Pierce v. Boston & M.R.r.

Decision Date25 November 1913
Citation216 Mass. 129,103 N.E. 378
PartiesPIERCE v. BOSTON & M. R. R.
CourtUnited States State Supreme Judicial Court of Massachusetts Supreme Court
COUNSEL

David I. Walsh and Thos. L. Walsh, both of Fitchburg, for plaintiff.

Chas. M. Thayer, of Worcester, for defendant.

OPINION

SHELDON, J.

The deceased met his death in consequence of having been caught between two cars which were standing respectively upon tracks numbered 2 and 3 in the defendant's freight yard. These were 'repair tracks,' upon which were placed only cars that needed repairing. They were intersecting tracks. There was a practice in the yard, when cars were shunted upon these or other intersecting tracks, to place them, not close to the point of intersection, but at a sufficient distance therefrom to leave room for a man to pass between the cars; and it could be found that this was intended, partly at least, for the safety of men working upon or near to the cars, so that one of the difficulties encountered in Porter v. N. Y., N.H. & H. R. R., 210 Mass. 271, 274, 96 N.E. 680, does not stand in the way of this plaintiff. The deceased in the proper performance of his duty had gone between the tracks and between the two cars for the purpose of coupling one of them to a train that it might be moved out of the way. Accordingly the jury could find that he had a right to act upon the presumption that the cars had been properly placed and that there was room for him to go between them as he needed to do, and that it was not negligent for him to do this without stopping to ascertain whether they were in fact placed far enough away from the intersection of the tracks to afford him sufficient room. Mackenzie v. N.Y. C. & H. R. R., 211 Mass. 586, 98 N.E. 585; Parmelee v. N.Y. C. & H. R. R., 215 Mass. 294, 102 N.E. 341. There are circumstances in the case at bar which differ from those of the cases cited; but there is nothing which requires as matter of law the application of a different rule.
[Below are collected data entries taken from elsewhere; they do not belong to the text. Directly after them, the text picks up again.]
(** * PALETTE.CPP: palette helper routines over a model of the GDI

    A shallow embedding of [Source/Plot/Accessary/Dib/PALETTE.CPP].  The
    routines marshal colour tables between the [RGBQUAD] and the
    [PALETTEENTRY] layout and hand them to the graphics subsystem.  The
    subsystem itself (device contexts, palette objects, the global heap) is
    not part of the file; it is modelled below as an explicit [World] that
    every call threads through, with [None] standing for undefined
    behaviour of the C program (an access outside an array, the use of an
    indeterminate value, signed overflow). *)

From stdpp Require Import gmap list.
From Stdlib Require Import ZArith Lia.

Local Open Scope Z_scope.

(** ** Machine data *)

(** A [BYTE] is an 8-bit unsigned value, a [WORD] a 16-bit one; both are
    carried as [Z] and every arithmetic result is reduced explicitly. *)
Definition BYTE_MOD : Z := 256.
Definition WORD_MOD : Z := 65536.
Definition INT_MIN : Z := - 2147483648.
Definition INT_MAX : Z := 2147483647.

Definition to_BYTE (z : Z) : Z := z mod BYTE_MOD.
Definition to_WORD (z : Z) : Z := z mod WORD_MOD.

(** [int] subtraction; signed overflow is undefined. *)
Definition int_sub (a b : Z) : option Z :=
  if decide (INT_MIN <= a - b <= INT_MAX) then Some (a - b) else None.

(** [int] division truncates towards zero. *)
Definition int_div (a b : Z) : Z := Z.quot a b.

(** Handles are opaque; 0 is [NULL]. *)
Definition HPALETTE : Type := N.
Definition HDC : Type := N.
Definition NULL : N := 0%N.

(** <wingdi.h>: field order of the two colour records. *)
Record RGBQUAD : Type := mkRGBQUAD
  { rgbBlue : Z; rgbGreen : Z; rgbRed : Z; rgbReserved : Z }.

Record PALETTEENTRY : Type := mkPALETTEENTRY
  { peRed : Z; peGreen : Z; peBlue : Z; peFlags : Z }.

Record LOGPALETTE : Type := mkLOGPALETTE
  { palVersion : Z; palNumEntries : Z; palPalEntry : list PALETTEENTRY }.

Definition set_peRed (v : Z) (e : PALETTEENTRY) : PALETTEENTRY :=
  mkPALETTEENTRY v (peGreen e) (peBlue e) (peFlags e).
Definition set_peGreen (v : Z) (e : PALETTEENTRY) : PALETTEENTRY :=
  mkPALETTEENTRY (peRed e) v (peBlue e) (peFlags e).
Definition set_peBlue (v : Z) (e : PALETTEENTRY) : PALETTEENTRY :=
  mkPALETTEENTRY (peRed e) (peGreen e) v (peFlags e).
Definition set_peFlags (v : Z) (e : PALETTEENTRY) : PALETTEENTRY :=
  mkPALETTEENTRY (peRed e) (peGreen e) (peBlue e) v.

Definition set_rgbBlue (v : Z) (q : RGBQUAD) : RGBQUAD :=
  mkRGBQUAD v (rgbGreen q) (rgbRed q) (rgbReserved q).
Definition set_rgbRed (v : Z) (q : RGBQUAD) : RGBQUAD :=
  mkRGBQUAD (rgbBlue q) (rgbGreen q) v (rgbReserved q).
Definition set_rgbReserved (v : Z) (q : RGBQUAD) : RGBQUAD :=
  mkRGBQUAD (rgbBlue q) (rgbGreen q) (rgbRed q) v.

(** The four bytes of each record, in memory order. *)
Definition PALETTEENTRY_bytes (e : PALETTEENTRY) : list Z :=
  [peRed e; peGreen e; peBlue e; peFlags e].
Definition RGBQUAD_bytes (q : RGBQUAD) : list Z :=
  [rgbBlue q; rgbGreen q; rgbRed q; rgbReserved q].

(** What an [RGBQUAD] lvalue reads after a [PALETTEENTRY] was stored at its
    address through the cast [(LPPALETTEENTRY)rgbqPalette]. *)
Definition as_RGBQUAD (e : PALETTEENTRY) : RGBQUAD :=
  mkRGBQUAD (peRed e) (peGreen e) (peBlue e) (peFlags e).

Definition zero_entry : PALETTEENTRY := mkPALETTEENTRY 0 0 0 0.

(** The colour of an entry, without its flag or reserved byte. *)
Definition pe_rgb (e : PALETTEENTRY) : Z * Z * Z := (peRed e, peGreen e, peBlue e).
Definition quad_rgb (q : RGBQUAD) : Z * Z * Z := (rgbRed q, rgbGreen q, rgbBlue q).

(** ** Constants *)

(** <wingdi.h> *)
Definition PC_NOCOLLAPSE : Z := 4.
Definition SYSPAL_ERROR : Z := 0.
Definition SYSPAL_STATIC : Z := 1.
Definition SYSPAL_NOSTATIC : Z := 2.
Definition RC_PALETTE : Z := 256.
Definition NUMCOLORS : Z := 24.
Definition RASTERCAPS : Z := 38.
Definition SIZEPALETTE : Z := 104.
Definition sizeof_PALETTEENTRY : Z := 4.
Definition sizeof_LOGPALETTE : Z := 8.

(** Modelled from the spec: palette.h is not in the source tree.  The
    descriptors of [CreateSpectrumPalette], [CreateIdentityPalette] and
    [ClearSystemPalette] are "exactly 256 entries", so [MAXPALETTE] is 256. *)
Definition MAXPALETTE : Z := 256.

(** Modelled from the spec: palette.h is not in the source tree.  The
    "fixed palette-format constant"; the two routines that do not use the
    macro write 0x300. *)
Definition PALVERSION : Z := 768.

(** ** Arrays and counting loops *)

(** [a[i]] as an rvalue and [a[i] = f(a[i])]; outside the array both are
    undefined. *)
Definition arr_get {A} (a : list A) (i : Z) : option A :=
  if decide (0 <= i) then a !! Z.to_nat i else None.

Definition arr_upd {A} (f : A -> A) (i : Z) (a : list A) : option (list A) :=
  if decide (0 <= i < Z.of_nat (length a))
  then Some (alter f (Z.to_nat i) a) else None.

(** [for (i = lo; i < hi; i++) body], for a body that leaves [i] and [hi]
    alone: [Z.to_nat (hi - lo)] iterations, after which [i] is
    [Z.max lo hi]. *)
Fixpoint for_range {S} (n : nat) (i : Z) (body : Z -> S -> option S) (s : S)
  : option S :=
  match n with
  | O => Some s
  | S n' => match body i s with
            | Some s' => for_range n' (i + 1) body s'
            | None => None
            end
  end.

Definition for_loop {S} (lo hi : Z) (body : Z -> S -> option S) (s : S)
  : option S :=
  for_range (Z.to_nat (hi - lo)) lo body s.

Definition loop_exit (lo hi : Z) : Z := Z.max lo hi.

(** [CopyMemory(dst, src, n * sizeof(PALETTEENTRY))] *)
Definition CopyMemory {A} (dst src : list A) (n : Z) : option (list A) :=
  if decide (0 <= n <= Z.of_nat (length dst) /\ n <= Z.of_nat (length src))
  then Some (take (Z.to_nat n) src ++ drop (Z.to_nat n) dst) else None.

(** ** The graphics subsystem *)

(** Calls that change or hand out a resource are recorded, newest first. *)
Inductive Event : Type :=
  | EvGetDC (r : HDC)
  | EvReleaseDC (hdc : HDC)
  | EvGlobalAlloc (size : Z) (ok : bool)
  | EvGlobalFree
  | EvCreatePalette (lp : LOGPALETTE) (r : HPALETTE)
  | EvSetPaletteEntries (h : HPALETTE) (n : Z)
  | EvSelectPalette (hdc : HDC) (h r : HPALETTE)
  | EvRealizePalette (hdc : HDC)
  | EvDeleteObject (h : HPALETTE).

(** What the device and the system answer.  [syspal] is the system
    (hardware) palette of a device; [RealizePalette] alone changes it, and
    [realize] is what the palette manager makes of it, given the system
    palette as it is and the entries of the logical palette being realized
    ([None] for a palette the model does not hold, as the stock palette).
    The three booleans say whether a screen device context, global memory
    and a new palette object can be obtained; [uninit] is the indeterminate
    content of an automatic array. *)
Record Env : Type := mkEnv
  { device_caps : HDC -> Z -> Z;
    syspal_use : HDC -> Z;
    syspal : HDC -> list PALETTEENTRY;
    realize : list PALETTEENTRY -> option (list PALETTEENTRY) -> list PALETTEENTRY;
    dc_available : bool;
    heap_available : bool;
    gdi_available : bool;
    uninit : nat -> PALETTEENTRY }.

Record World : Type := mkWorld
  { env : Env;
    palettes : gmap positive (list PALETTEENTRY);
    dc_palette : positive;
    dc_open : nat;
    heap_live : nat;
    gdi_log : list Event }.

(** The device with [s] for the system palette of [hdc]. *)
Definition set_syspal (hdc : HDC) (s : list PALETTEENTRY) (e : Env) : Env :=
  mkEnv (device_caps e) (syspal_use e)
        (fun d => if decide (d = hdc) then s else syspal e d)
        (realize e) (dc_available e) (heap_available e) (gdi_available e) (uninit e).

Definition with_env (e : Env) (w : World) : World :=
  mkWorld e (palettes w) (dc_palette w) (dc_open w) (heap_live w) (gdi_log w).
Definition with_palettes (m : gmap positive (list PALETTEENTRY)) (w : World) : World :=
  mkWorld (env w) m (dc_palette w) (dc_open w) (heap_live w) (gdi_log w).
Definition with_dc_palette (p : positive) (w : World) : World :=
  mkWorld (env w) (palettes w) p (dc_open w) (heap_live w) (gdi_log w).
Definition with_dc_open (n : nat) (w : World) : World :=
  mkWorld (env w) (palettes w) (dc_palette w) n (heap_live w) (gdi_log w).
Definition with_heap_live (n : nat) (w : World) : World :=
  mkWorld (env w) (palettes w) (dc_palette w) (dc_open w) n (gdi_log w).
Definition record (e : Event) (w : World) : World :=
  mkWorld (env w) (palettes w) (dc_palette w) (dc_open w) (heap_live w)
          (e :: gdi_log w).

(** State and undefined behaviour. *)
Definition GDI (A : Type) : Type := World -> option (A * World).

#[global] Instance GDI_ret : MRet GDI := fun A a w => Some (a, w).
#[global] Instance GDI_bind : MBind GDI := fun A B k m w =>
  match m w with
  | Some (a, w') => k a w'
  | None => None
  end.

Definition lift {A} (o : option A) : GDI A := fun w =>
  match o with
  | Some a => Some (a, w)
  | None => None
  end.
There was evidence of negligence for which the defendant could be held liable in placing the car on track number 3 too near to track number 2. Dacey v. Old Colony R. R., 153 Mass. 112, 26 N.E. 437. It has not been argued that as to this there was a variance between the declaration and the evidence; and we have not considered whether such a contention could have been sustained.

Exceptions sustained.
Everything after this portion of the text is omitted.